Input data Start Marker

(* ===== verification/RoleRules.v ===== *)
(** * Rules: what verbs a set of roles allows on a kind of resource

    The rules of a role are sorted into a set by resource, the most specific
    first; a rule applies when it names the resource or the wildcard, has the
    verb, and its where clause holds.  A single deny rule that applies
    refuses; one allow rule that applies grants.

    The predicate language of where clauses and actions is a third-party
    parser over a context of the caller: a parameter. *)

From S2P Require Import Prelude GoStrings Types Roles RoleLimits RoleAccess.

(** ** Specificity *)

Definition ruleScore (r : Rule) : Z :=
  let score := if slices_Contains (rule_Resources r) Wildcard then -4
               else if bool_decide (length (rule_Resources r) = 1%nat) then 2 else 0 in
  let score := if slices_Contains (rule_Verbs r) Wildcard then score - 2 else score in
  let score := if negb (bool_decide (rule_Where r = "")) then score + 8 else score in
  if negb (bool_decide (rule_Actions r = [])) then score + 8 else score.

Definition CompareRuleScore (r o : Rule) : bool := ruleScore o <? ruleScore r.

(** ** Rule sets *)

(** [RuleSet] *)
#[global] Abbreviation RuleSet := (gmap string (list Rule)).

Definition add_rule (set : RuleSet) (rule : Rule) : RuleSet :=
  foldl (fun set resource => <[resource := (default [] (set !! resource) ++ [rule])%list]> set)
    set (rule_Resources rule).

Section Sets.
Context `{SortSlice Rule}.

(** [sort.Slice] by [CompareRuleScore]: the highest score first *)
Definition MakeRuleSet (rules : list Rule) : RuleSet :=
  sort_by (fun r => - ruleScore r) <$> foldl add_rule (∅ : RuleSet) rules.

(** A parser gives a predicate, or something that is not one. *)
Definition Parser := string -> result (option bool).

Definition matchesWhere (r : Rule) (parser : Parser) : result bool :=
  if bool_decide (rule_Where r = "") then Ok true
  else
    let? ifn := parser (rule_Where r) in
    match ifn with
    | None => Err (BadParameter "invalid predicate type for where expression: %v" [rule_Where r])
    | Some fn => Ok fn
    end.

Fixpoint run_actions (actions : list string) (parser : Parser) : result unit :=
  match actions with
  | [] => Ok tt
  | action :: actions' =>
      let? ifn := parser action in
      match ifn with
      | None => Err (BadParameter "invalid predicate type for action expression: %v" [action])
      | Some _ => run_actions actions' parser
      end
  end.

Definition processActions (r : Rule) (parser : Parser) : result unit :=
  run_actions (rule_Actions r) parser.

(** One of the two loops of [Match]: the rule that applies first, its actions
    run. *)
Fixpoint match_rules (whereParser actionsParser : Parser) (verb : string) (rules : list Rule)
  : result (option Rule) :=
  match rules with
  | [] => Ok None
  | rule :: rules' =>
      let? match_ := matchesWhere rule whereParser in
      if match_ && (HasVerb rule Wildcard || HasVerb rule verb) then
        check processActions rule actionsParser;
        Ok (Some rule)
      else match_rules whereParser actionsParser verb rules'
  end.

(** [RuleSet.Match]; the callers look at the error before the answer, so the
    answer an error of the actions comes with is left out. *)
Definition RuleSet_Match (set : RuleSet) (whereParser actionsParser : Parser) (resource verb : string)
  : result (option Rule) :=
  if bool_decide (size set = 0%nat) then Ok None
  else
    let? o := match_rules whereParser actionsParser verb (default [] (set !! resource)) in
    match o with
    | Some rule => Ok (Some rule)
    | None => match_rules whereParser actionsParser verb (default [] (set !! Wildcard))
    end.

(** ** Access to a rule *)

(** What a [RuleContext] gives: the where parser, with or without the
    [can_view] function, and the actions parser. *)
Record RuleContext := {
  NewWhereParser : bool -> result Parser;
  NewActionsParser : result Parser;
}.

(** A refusal: an error, wrapped by [AccessExplicitlyDenied] or not. *)
Record denial := {
  IsAccessExplicitlyDenied : bool;
  denial_error : error;
}.

Definition ruleDenied (verb resource : string) : error :=
  AccessDenied "access denied to perform action %q on %q" [verb; resource].

(** One of the two loops over the roles: the first role with a rule that
    matches, if any. *)
Fixpoint roles_match (condition : RoleConditionType) (whereParser actionsParser : Parser)
    (namespace resource verb : string) (set : RoleSet) : result (option (RoleV6 * Rule)) :=
  match set with
  | [] => Ok None
  | role :: set' =>
      if MatchNamespace (GetNamespaces condition role) (ProcessNamespace namespace) then
        let? matched := RuleSet_Match (MakeRuleSet (GetRules condition role)) whereParser actionsParser
                          resource verb in
        match matched with
        | Some rule => Ok (Some (role, rule))
        | None => roles_match condition whereParser actionsParser namespace resource verb set'
        end
      else roles_match condition whereParser actionsParser namespace resource verb set'
  end.

(** [None] is access granted. *)
Definition checkAccessToRuleImpl (ctx : RuleContext) (namespace resource verb : string)
    (allowWhere denyWhere : Parser) (set : RoleSet) : option denial :=
  let explicit e := Some {| IsAccessExplicitlyDenied := true; denial_error := e |} in
  match NewActionsParser ctx with
  | Err e => explicit e
  | Ok actionsParser =>
      match roles_match Deny denyWhere actionsParser namespace resource verb set with
      | Err e => explicit e
      | Ok (Some _) => explicit (ruleDenied verb resource)
      | Ok None =>
          match roles_match Allow allowWhere actionsParser namespace resource verb set with
          | Err e => explicit e
          | Ok (Some _) => None
          | Ok None => Some {| IsAccessExplicitlyDenied := false; denial_error := ruleDenied verb resource |}
          end
      end
  end.

(** [boolParser] *)
Definition boolParser (p : bool) : Parser := fun _ => Ok (Some p).

Definition GuessIfAccessIsPossible (ctx : RuleContext) (namespace resource verb : string) (set : RoleSet)
  : option denial :=
  checkAccessToRuleImpl ctx namespace resource verb (boolParser true) (boolParser false) set.

Definition CheckAccessToRule (ctx : RuleContext) (namespace resource verb : string) (set : RoleSet)
  : option denial :=
  match NewWhereParser ctx (bool_decide (resource = KindSession)) with
  | Err e => Some {| IsAccessExplicitlyDenied := false; denial_error := e |}
  | Ok whereParser => checkAccessToRuleImpl ctx namespace resource verb whereParser whereParser set
  end.

(** ** Conditions for a list query *)

(** [WhereExpr], as far as the extraction looks: a boolean literal, a negation
    and the two connectives; any other expression is kept by its text, and
    [Nil] is a side that was never set. *)
Inductive WhereExpr :=
| Literal (b : bool)
| Other (text : string)
| Not (e : WhereExpr)
| And (l r : WhereExpr)
| Or (l r : WhereExpr)
| Nil.

Section Extract.
(** the parser of the subconditions on an identifier; [None] is a value of
    another type *)
Variable parser : string -> result (option WhereExpr).
Variables namespace resource verb : string.

Definition parseWhere (rule : Rule) : result WhereExpr :=
  if bool_decide (rule_Where rule = "") then Ok (Literal true)
  else
    let? out := parser (rule_Where rule) in
    match out with
    | None => Err (BadParameter "invalid type %T when extracting identifier subcondition from %q" [rule_Where rule])
    | Some expr => Ok expr
    end.

(** The rules both loops walk. *)
Definition rules_for (condition : RoleConditionType) (set : RoleSet) : list Rule :=
  set ≫= fun role =>
    if MatchNamespace (GetNamespaces condition role) (ProcessNamespace namespace) then
      filter (fun rule => HasVerb rule verb || HasVerb rule Wildcard)
        (default [] (MakeRuleSet (GetRules condition role) !! resource))
    else [].

(** The deny loop over those rules. *)
Fixpoint deny_conditions (denyCond : option WhereExpr) (rules : list Rule) : result (option WhereExpr) :=
  match rules with
  | [] => Ok denyCond
  | rule :: rules' =>
      let? expr := parseWhere rule in
      match expr with
      | Literal true => Err (ruleDenied verb resource)
      | Literal false => deny_conditions denyCond rules'
      | _ =>
          let negated := Not expr in
          deny_conditions
            (match denyCond with
             | None => Some negated
             | Some c => Some (And c negated)
             end) rules'
      end
  end.

(** The allow loop; [inl] is the early return on a rule that always holds. *)
Fixpoint allow_conditions (allowCond : option WhereExpr) (rules : list Rule)
  : result (unit + option WhereExpr) :=
  match rules with
  | [] => Ok (inr allowCond)
  | rule :: rules' =>
      let? expr := parseWhere rule in
      match expr with
      | Literal true => Ok (inl tt)
      | Literal false => allow_conditions allowCond rules'
      | _ =>
          allow_conditions
            (match allowCond with
             | None => Some expr
             | Some c => Some (Or c expr)
             end) rules'
      end
  end.

Definition ExtractCondition (set : RoleSet) : result (option WhereExpr) :=
  let? denyCond := deny_conditions None (rules_for Deny set) in
  let? allowed := allow_conditions None (rules_for Allow set) in
  match allowed with
  | inl _ => Ok denyCond
  | inr allowCond =>
      match denyCond with
      | None => match allowCond with
                | None => Err (ruleDenied verb resource)
                | Some c => Ok (Some c)
                end
      | Some denied => Ok (Some (And denied (default Nil allowCond)))
      end
  end.
End Extract.

(** [newParser] is [newParserForIdentifierSubcondition] of the context. *)
Definition ExtractConditionForIdentifier (newParser : result (string -> result (option WhereExpr)))
    (namespace resource verb : string) (set : RoleSet) : result (option WhereExpr) :=
  let? parser := newParser in
  ExtractCondition parser namespace resource verb set.
End Sets.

Input data End Marker

Activity:
Your answer should consist of the lines above that hold the word "Fixpoint", copied exactly.

Result of the task:
Fixpoint run_actions (actions : list string) (parser : Parser) : result unit :=
Fixpoint match_rules (whereParser actionsParser : Parser) (verb : string) (rules : list Rule)
Fixpoint roles_match (condition : RoleConditionType) (whereParser actionsParser : Parser)
Fixpoint deny_conditions (denyCond : option WhereExpr) (rules : list Rule) : result (option WhereExpr) :=
Fixpoint allow_conditions (allowCond : option WhereExpr) (rules : list Rule)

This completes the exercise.